Anaïs

[CRITIQUE] : La vie invisible d’Euridice Gusmão


Réalisateur : Karim Aïnouz
Acteurs : Carol Duarte, Julia Stockler, Gregório Duvivier,...
Distributeur : ARP Selection
Budget : -
Genre : Drame, Romance.
Nationalité : Brésilien, Allemand.
Durée : 2h20min.

Synopsis :
Rio de Janeiro, 1950. Euridice, 18 ans, et Guida, 20 ans, sont deux soeurs inséparables. Elles vivent chez leurs parents et rêvent, l’une d’une carrière de pianiste, l’autre du grand amour. A cause de leur père, les deux soeurs vont devoir construire leurs vies l’une sans l’autre. Séparées, elles prendront en main leur destin, sans jamais renoncer à se retrouver.




Critique :



«– Alors, c'est quoi ? »
Une femme vient d'accoucher ; surgit la question du sexe. 

– Un garçon. 
– Tant mieux pour lui. »

La force des mots, d'un dialogue. Ça tient parfois à peu de choses. 10 mots très précisément ici et dans lesquels Karim Aïnouz ne laisse aucun doute sur ce que sera son huitième long-métrage : une ode à toutes les « invisibles » et une critique virulente de la domination masculine au Brésil.




Adapté d’un roman éponyme de Martha Batalha, La vie invisible d'Euridice Gusmão s'étend brillamment sur plusieurs décennies : à l'instar de So Long, My Son, mélodrame de Wang Xiaoshuai sorti plus tôt cette année et que je vous recommande chaudement, Aïnouz manie l'ellipse et avec elle le vieillissement de ses personnages avec une grande finesse, gardant l'émotion intacte tout au long des 2h20 que dure le film et qui - fait rare -passent crème. Si la structure et les ressorts s'avèrent plutôt classiques - une asymétrie de destins entre Guida l'aventureuse qui refuse de se conformer aux attentes conservatrices de son père et Euridice jeune fille bien rangée qui se mariera au détriment de ses aspirations artistiques -, La vie invisible d'Euridice Gusmão emporte toutefois par son souffle romanesque et la fraîcheur de ses angles (la nuit de noces et l'accouchement par exemple).

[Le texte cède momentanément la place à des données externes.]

(** * Stripe webhook controller of the payments plugin

    Shallow embedding of
    [packages/payments-plugin/src/stripe/stripe.controller.ts]:
    the [StripeController.webhook] handler with its two private helpers
    [createContext] and [getPaymentMethod].

    The handler is effectful: it logs, writes to the HTTP response and
    awaits four injected services.  It is modelled in a state and exception
    monad whose state is the world the services act on together with the
    trace of everything the handler did, in program order.  The services
    themselves ([StripeService], [ChannelService], [OrderService], the
    connection) live outside this file of the plugin and are parameters, as
    are the two imported constants [loggerCtx] and
    [stripePaymentMethodHandler.code]. *)

From Stdlib Require Import ZArith Lia.
From stdpp Require Import base strings list gmap.

Local Open Scope Z_scope.


(** ** Data of the Stripe SDK, as far as the handler reads it *)

(** [paymentIntent.last_payment_error?.message] *)
Record LastPaymentError := mkLastPaymentError {
  lpe_message : option string
}.

(** [Stripe.PaymentIntent]: [metadata] is a string-to-string mapping and may
    be [undefined] (the handler gives it the default [{}]). *)
Record PaymentIntent := mkPaymentIntent {
  pi_id : string;
  pi_metadata : option (gmap string string);
  pi_last_payment_error : option LastPaymentError
}.

(** [event.data.object] as the handler sees it.  The handler casts it to
    [Stripe.PaymentIntent] without a check, so it is whatever object the
    event carries.  [Intent] is an object as the type describes it, its
    [metadata] a mapping or [undefined].  [NullMetadata] is an object whose
    [metadata] is [null], as objects of other event types may have it: of
    such an object the handler reads [metadata] and nothing else. *)
Inductive DataObject :=
| Intent (paymentIntent : PaymentIntent)
| NullMetadata (id : string) (last_payment_error : option LastPaymentError).

(** [Stripe.Event]: [ev_data_object] is [event.data.object]; [None] stands for
    a falsy value, which the handler tests with [!paymentIntent]. *)
Record Event := mkEvent {
  ev_type : string;
  ev_data_object : option DataObject
}.

(** ** Data of the core library *)

Inductive ApiType := admin | shop | custom.

(** [LanguageCode] is a string enum; [LanguageCode.en] is its only member the
    controller uses. *)
Inductive LanguageCode := en | other_language (code : string).

(** [PaymentMethod]: [pm_code] is [m.code], [pm_handler_code] is
    [m.handler.code]. *)
Record PaymentMethod := mkPaymentMethod {
  pm_code : string;
  pm_handler_code : string
}.

(** The input of [addPaymentToOrder]:
    [{ method, metadata: { paymentIntentId } }]. *)
Record PaymentInput := mkPaymentInput {
  method : string;
  paymentIntentId : string
}.

(** What a call can throw.  [InternalServerError] is the one the controller
    itself raises; [ServiceFault] is anything thrown by a collaborator
    (its [message]); [TypeError] is the one the language raises. *)
Inductive Exn :=
| InternalServerError (message : string)
| ServiceFault (message : string)
| TypeError (message : string).

Definition exn_message (e : Exn) : string :=
  match e with
  | InternalServerError m => m
  | ServiceFault m => m
  | TypeError m => m
  end.

(** Outcome of a call: a value, or an exception that propagates. *)
Inductive Res (A : Type) :=
| Val (a : A)
| Thrown (e : Exn).
Arguments Val {A} a.
Arguments Thrown {A} e.

Inductive Level := LError | LWarn | LInfo.

Module HttpStatus.
Definition BAD_REQUEST : Z := 400.
End HttpStatus.

(** ** Constants of the controller *)

Definition missingHeaderErrorMessage : string :=
  "Missing stripe-signature header".
Definition signatureErrorMessage : string :=
  "Error verifying Stripe webhook signature".
Definition noPaymentIntentErrorMessage : string :=
  "No payment intent in the event payload".

(** ** JavaScript conventions the handler relies on *)

(** A value interpolated in a template literal; [undefined] prints as the
    word. *)
Definition render (v : option string) : string :=
  match v with
  | Some s => s
  | None => "undefined"
  end.

(** [!signature] for [signature: string | undefined]: the empty string is
    falsy too. *)
Definition falsy (v : option string) : bool :=
  match v with
  | None => true
  | Some s => (s =? "")%string
  end.

(** The [TypeError] of destructuring [null]: the [= {}] default of
    [const { metadata: { channelToken, orderCode, orderId } = {} } = paymentIntent]
    stands in for [undefined] only.  The text is the engine's; no property
    below depends on it. *)
Definition destructuringErrorMessage : string :=
  "Cannot destructure property 'channelToken' of 'paymentIntent.metadata' as it is null.".

(** A key of [metadata], with the [= {}] default of the destructuring. *)
Definition meta (paymentIntent : PaymentIntent) (key : string) : option string :=
  match pi_metadata paymentIntent with
  | Some m => m !! key
  | None => None
  end.

(** ** Vocabulary of the properties *)

(** 4xx *)
Definition client_error (status : Z) : Prop := 400 <= status < 500.

(** 2xx *)
Definition success_status (status : Z) : Prop := 200 <= status < 300.

(** [part] occurs in [message]. *)
Definition mentions (message part : string) : Prop :=
  ∃ before after, message = before +:+ part +:+ after.

(** The calls a delivery can make, by the service operation called. *)
Inductive Call := CVerify | CResolve | CTransition | CFind | CAddPayment.

Section Controller.

(** Types of the core library that the controller only passes around. *)
Context {Channel Order World RawBody : Type}.

(** Constants imported from [./constants] and [./stripe.handler]. *)
Variable loggerCtx : string.
Variable stripePaymentMethodHandler_code : string.

Record RequestContext := mkRequestContext {
  apiType : ApiType;
  isAuthorized : bool;
  authorizedAsOwnerOnly : bool;
  channel : Channel;
  languageCode : LanguageCode
}.

(** [transitionToState] returns the order or an
    [OrderStateTransitionError]. *)
Inductive TransitionResult :=
| TransitionOrder (o : Order)
| OrderStateTransitionError (message : string).

(** [addPaymentToOrder] returns the order or one of its error results, all
    of which carry a [message]. *)
Inductive AddPaymentResult :=
| PaymentOrder (o : Order)
| AddPaymentError (message : string).

(** The injected services.  Verification is a function of the payload and
    the header (the secret lives in the service); the two lookups read the
    world; the two order operations read and change it. *)
Record Services := mkServices {
  constructEventFromPayload : RawBody → string → Res Event;
  getChannelFromToken : option string → World → Res Channel;
  findPaymentMethods : RequestContext → World → Res (list PaymentMethod);
  transitionToState :
    RequestContext → option string → string → World → Res TransitionResult * World;
  addPaymentToOrder :
    RequestContext → option string → PaymentInput → World → Res AddPaymentResult * World
}.

(** Everything the handler does that is visible outside it, in order: log
    entries, the response it sends, and each service call with what the
    call returned. *)
Inductive Effect :=
| ELog (level : Level) (message : string) (context : string)
| ERespond (status : Z) (body : string)
| EVerify (rawBody : RawBody) (signature : string) (r : Res Event)
| EResolve (channelToken : option string) (r : Res Channel)
| ETransition (ctx : RequestContext) (orderId : option string) (state : string)
              (r : Res TransitionResult)
| EFind (ctx : RequestContext) (r : Res (list PaymentMethod))
| EAddPayment (ctx : RequestContext) (orderId : option string)
              (input : PaymentInput) (r : Res AddPaymentResult).

Record State := mkState {
  world : World;
  effects : list Effect
}.

(** The handler monad. *)
Definition Handler (A : Type) : Type := State → Res A * State.

Definition ret {A} (a : A) : Handler A := λ s, (Val a, s).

La dualité entre l'éloignement physique des deux héroïnes et leur néanmoins indéfectible proximité affective est également particulièrement bien rendue à l'écran : tantôt coupé en deux pour les laisser faussement cohabiter - et mieux torturer le spectateur -, tantôt habité par l'une puis l'autre, les superposant voire les confondant, à l'image de leur destin. Si Guida semble toujours regarder vers la droite et ce qu'on pourrait croire son futur, elle est paradoxalement empêtrée dans ses souvenirs ; quant à Euridice, elle regarde constamment vers la gauche mais se tourne progressivement vers son avenir et celui, fantasmé, de sa sœur – il semblerait qu'Aïnouz ait révisé les classiques de la mythologie grecque. Ce dispositif trouve son apogée dans une scène au restaurant, magistrale par sa tension inouïe et son découpage machiavélique. A ce titre, il faut également mentionner le travail impeccable d'Hélène Louvart sur la photographie. La vie invisible d'Euridice Gusmão tire en effet une grande part de sa personnalité et de sa sensualité de son regard affûté. Rio transparaît comme Sao Paulo dans Les Bonnes Manières : avec tous les sens en éveil, jusqu'à prendre vie - presque. Enfin impossible de conclure sur cette œuvre très justement couronnée du prix Un certain regard à Cannes sans évoquer l'interprétation remarquable de ces deux actrices principales Carol Duarte et Julia Stockler. Conforté par leur talent et charisme, Aïnouz livre une œuvre habitée et engagée. Le mélodrame à voir en cette fin d'année.